Fix ReDoS vulnerability in name parsing

Thanks to @ooooooo_q for the patch! [CVE-2023-22799]
rails · Jan 17, 2023 · 3bc4349 · 3bc4349
1 parent 93150b1
commit 3bc4349
Showing 1 changed file with 4 additions and 7 deletions.
diff --git a/lib/global_id/uri/gid.rb b/lib/global_id/uri/gid.rb
@@ -127,9 +127,6 @@ def set_params(params)
     private
       COMPONENT = [ :scheme, :app, :model_name, :model_id, :params ].freeze
 
-      # Extracts model_name and model_id from the URI path.

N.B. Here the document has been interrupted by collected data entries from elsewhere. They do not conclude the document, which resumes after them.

(* ===== verification/Csnmp.v ===== *)
(** * SNMP packets (src/zabbix_server/glb_poller/csnmp.c, csnmp.h)

    The packets of the asynchronous SNMP poller: their variables, how they
    are written to and read from the wire with the functions of asn1.c, and
    what is sent and received.

    [void *value] is one of the types the code stores there; reading it as
    another one than the tag of the variable says is a [BadAccess].  The
    array of variables is the list of its initialised elements ([None] for
    NULL) with the field for its capacity. *)
From stdpp Require Import prelude list strings.
From Stdlib Require Import ZArith Lia.
From S2P Require Import Prelude Asn1.
#[local] Open Scope Z_scope.

Definition SNMP_VERSION_1 : Z := 0.
Definition SNMP_VERSION_2c : Z := 1.

Definition SNMP_CMD_GET : Z := 0xa0.
Definition SNMP_CMD_GET_NEXT : Z := 0xa1.
Definition SNMP_CMD_GET_BULK : Z := 0xa5.

Definition SNMP_TP_BOOL : Z := 0x1.
Definition SNMP_TP_INT : Z := 0x2.
Definition SNMP_TP_BIT_STR : Z := 0x3.
Definition SNMP_TP_OCT_STR : Z := 0x4.
Definition SNMP_TP_NULL : Z := 0x5.
Definition SNMP_TP_OID : Z := 0x6.
Definition SNMP_TP_IP_ADDR : Z := 0x40.
Definition SNMP_TP_COUNTER : Z := 0x41.
Definition SNMP_TP_GAUGE : Z := 0x42.
Definition SNMP_TP_TIMETICKS : Z := 0x43.
Definition SNMP_TP_COUNTER64 : Z := 0x46.
Definition SNMP_TP_FLOAT : Z := 0x48.
Definition SNMP_TP_DOUBLE : Z := 0x49.
Definition SNMP_TP_INT64 : Z := 0x50.
Definition SNMP_TP_UINT64 : Z := 0x51.
Definition SNMP_TP_NO_SUCH_OBJ : Z := 0x80.
Definition SNMP_TP_NO_SUCH_INSTANCE : Z := 0x81.
Definition SNMP_TP_END_OF_MIB_VIEW : Z := 0x82.

Inductive csnmp_value :=
  | V_none | V_int (v : Z) | V_long (v : Z) | V_str (s : asn1_str) | V_oid (o : asn1_oid).

Record csnmp_var := Var { var_oid : asn1_oid; var_type : Z; var_value : csnmp_value; var_error : asn1_error }.

(** [p_addr]: [addr] and [addr_len]. *)
Record csnmp_pdu := Pdu {
  p_addr : list Z; p_version : Z; p_community : asn1_str; p_command : Z; p_req_id : Z;
  p_max_repeaters : Z; p_max_repetitions : Z; p_error_status : Z; p_error_index : Z;
  p_vars : option (list csnmp_var); p_vars_len : Z; p_vars_cap : Z; p_error : asn1_error }.

(** [{0}] *)
Definition zero_var : csnmp_var := Var (Oid None 0) 0 V_none no_error.
Definition zero_pdu : csnmp_pdu := Pdu [] 0 (Str None 0) 0 0 0 0 0 0 None 0 0 no_error.

Definition set_value (v : csnmp_var) (x : csnmp_value) : csnmp_var := Var (var_oid v) (var_type v) x (var_error v).
Definition fail_var (v : csnmp_var) (pos : Z) (m : string) : csnmp_var :=
  Var (var_oid v) (var_type v) (var_value v) (asn1_set_error (var_error v) pos m).

Definition set_version (p : csnmp_pdu) (x : Z) : csnmp_pdu :=
  Pdu (p_addr p) x (p_community p) (p_command p) (p_req_id p) (p_max_repeaters p) (p_max_repetitions p) (p_error_status p)
    (p_error_index p) (p_vars p) (p_vars_len p) (p_vars_cap p) (p_error p).
Definition set_community (p : csnmp_pdu) (x : asn1_str) : csnmp_pdu :=
  Pdu (p_addr p) (p_version p) x (p_command p) (p_req_id p) (p_max_repeaters p) (p_max_repetitions p) (p_error_status p)
    (p_error_index p) (p_vars p) (p_vars_len p) (p_vars_cap p) (p_error p).
Definition set_command (p : csnmp_pdu) (x : Z) : csnmp_pdu :=
  Pdu (p_addr p) (p_version p) (p_community p) x (p_req_id p) (p_max_repeaters p) (p_max_repetitions p) (p_error_status p)
    (p_error_index p) (p_vars p) (p_vars_len p) (p_vars_cap p) (p_error p).
Definition set_req_id (p : csnmp_pdu) (x : Z) : csnmp_pdu :=
  Pdu (p_addr p) (p_version p) (p_community p) (p_command p) x (p_max_repeaters p) (p_max_repetitions p) (p_error_status p)
    (p_error_index p) (p_vars p) (p_vars_len p) (p_vars_cap p) (p_error p).
Definition set_max_repeaters (p : csnmp_pdu) (x : Z) : csnmp_pdu :=
  Pdu (p_addr p) (p_version p) (p_community p) (p_command p) (p_req_id p) x (p_max_repetitions p) (p_error_status p)
    (p_error_index p) (p_vars p) (p_vars_len p) (p_vars_cap p) (p_error p).
Definition set_max_repetitions (p : csnmp_pdu) (x : Z) : csnmp_pdu :=
  Pdu (p_addr p) (p_version p) (p_community p) (p_command p) (p_req_id p) (p_max_repeaters p) x (p_error_status p)
    (p_error_index p) (p_vars p) (p_vars_len p) (p_vars_cap p) (p_error p).
Definition set_error_status (p : csnmp_pdu) (x : Z) : csnmp_pdu :=
  Pdu (p_addr p) (p_version p) (p_community p) (p_command p) (p_req_id p) (p_max_repeaters p) (p_max_repetitions p) x
    (p_error_index p) (p_vars p) (p_vars_len p) (p_vars_cap p) (p_error p).
Definition set_error_index (p : csnmp_pdu) (x : Z) : csnmp_pdu :=
  Pdu (p_addr p) (p_version p) (p_community p) (p_command p) (p_req_id p) (p_max_repeaters p) (p_max_repetitions p) (p_error_status p)
    x (p_vars p) (p_vars_len p) (p_vars_cap p) (p_error p).
Definition set_vars (p : csnmp_pdu) (x : option (list csnmp_var)) (len cap : Z) : csnmp_pdu :=
  Pdu (p_addr p) (p_version p) (p_community p) (p_command p) (p_req_id p) (p_max_repeaters p) (p_max_repetitions p) (p_error_status p)
    (p_error_index p) x len cap (p_error p).
Definition set_error (p : csnmp_pdu) (x : asn1_error) : csnmp_pdu :=
  Pdu (p_addr p) (p_version p) (p_community p) (p_command p) (p_req_id p) (p_max_repeaters p) (p_max_repetitions p) (p_error_status p)
    (p_error_index p) (p_vars p) (p_vars_len p) (p_vars_cap p) x.
Definition set_addr (p : csnmp_pdu) (x : list Z) : csnmp_pdu :=
  Pdu x (p_version p) (p_community p) (p_command p) (p_req_id p) (p_max_repeaters p) (p_max_repetitions p) (p_error_status p)
    (p_error_index p) (p_vars p) (p_vars_len p) (p_vars_cap p) (p_error p).
Definition fail_pdu (p : csnmp_pdu) (pos : Z) (m : string) : csnmp_pdu := set_error p (asn1_set_error (p_error p) pos m).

-      PATH_REGEXP = %r(\A/([^/]+)/?([^/]+)?\z)
-
       def check_host(host)
         validate_component(host)
         super
@@ -149,11 +146,11 @@ def check_scheme(scheme)
       end
 
       def set_model_components(path, validate = false)
-        _, model_name, model_id = path.match(PATH_REGEXP).to_a
-        model_id = CGI.unescape(model_id) if model_id
-
+        _, model_name, model_id = path.split('/', 3)
         validate_component(model_name) && validate_model_id(model_id, model_name) if validate
 
+        model_id = CGI.unescape(model_id) if model_id
+
         @model_name = model_name
         @model_id = model_id
       end
@@ -166,7 +163,7 @@ def validate_component(component)
       end
 
       def validate_model_id(model_id, model_name)
-        return model_id unless model_id.blank?
+        return model_id unless model_id.blank? || model_id.include?('/')
 
         raise MissingModelIdError, "Unable to create a Global ID for " \
           "#{model_name} without a model id."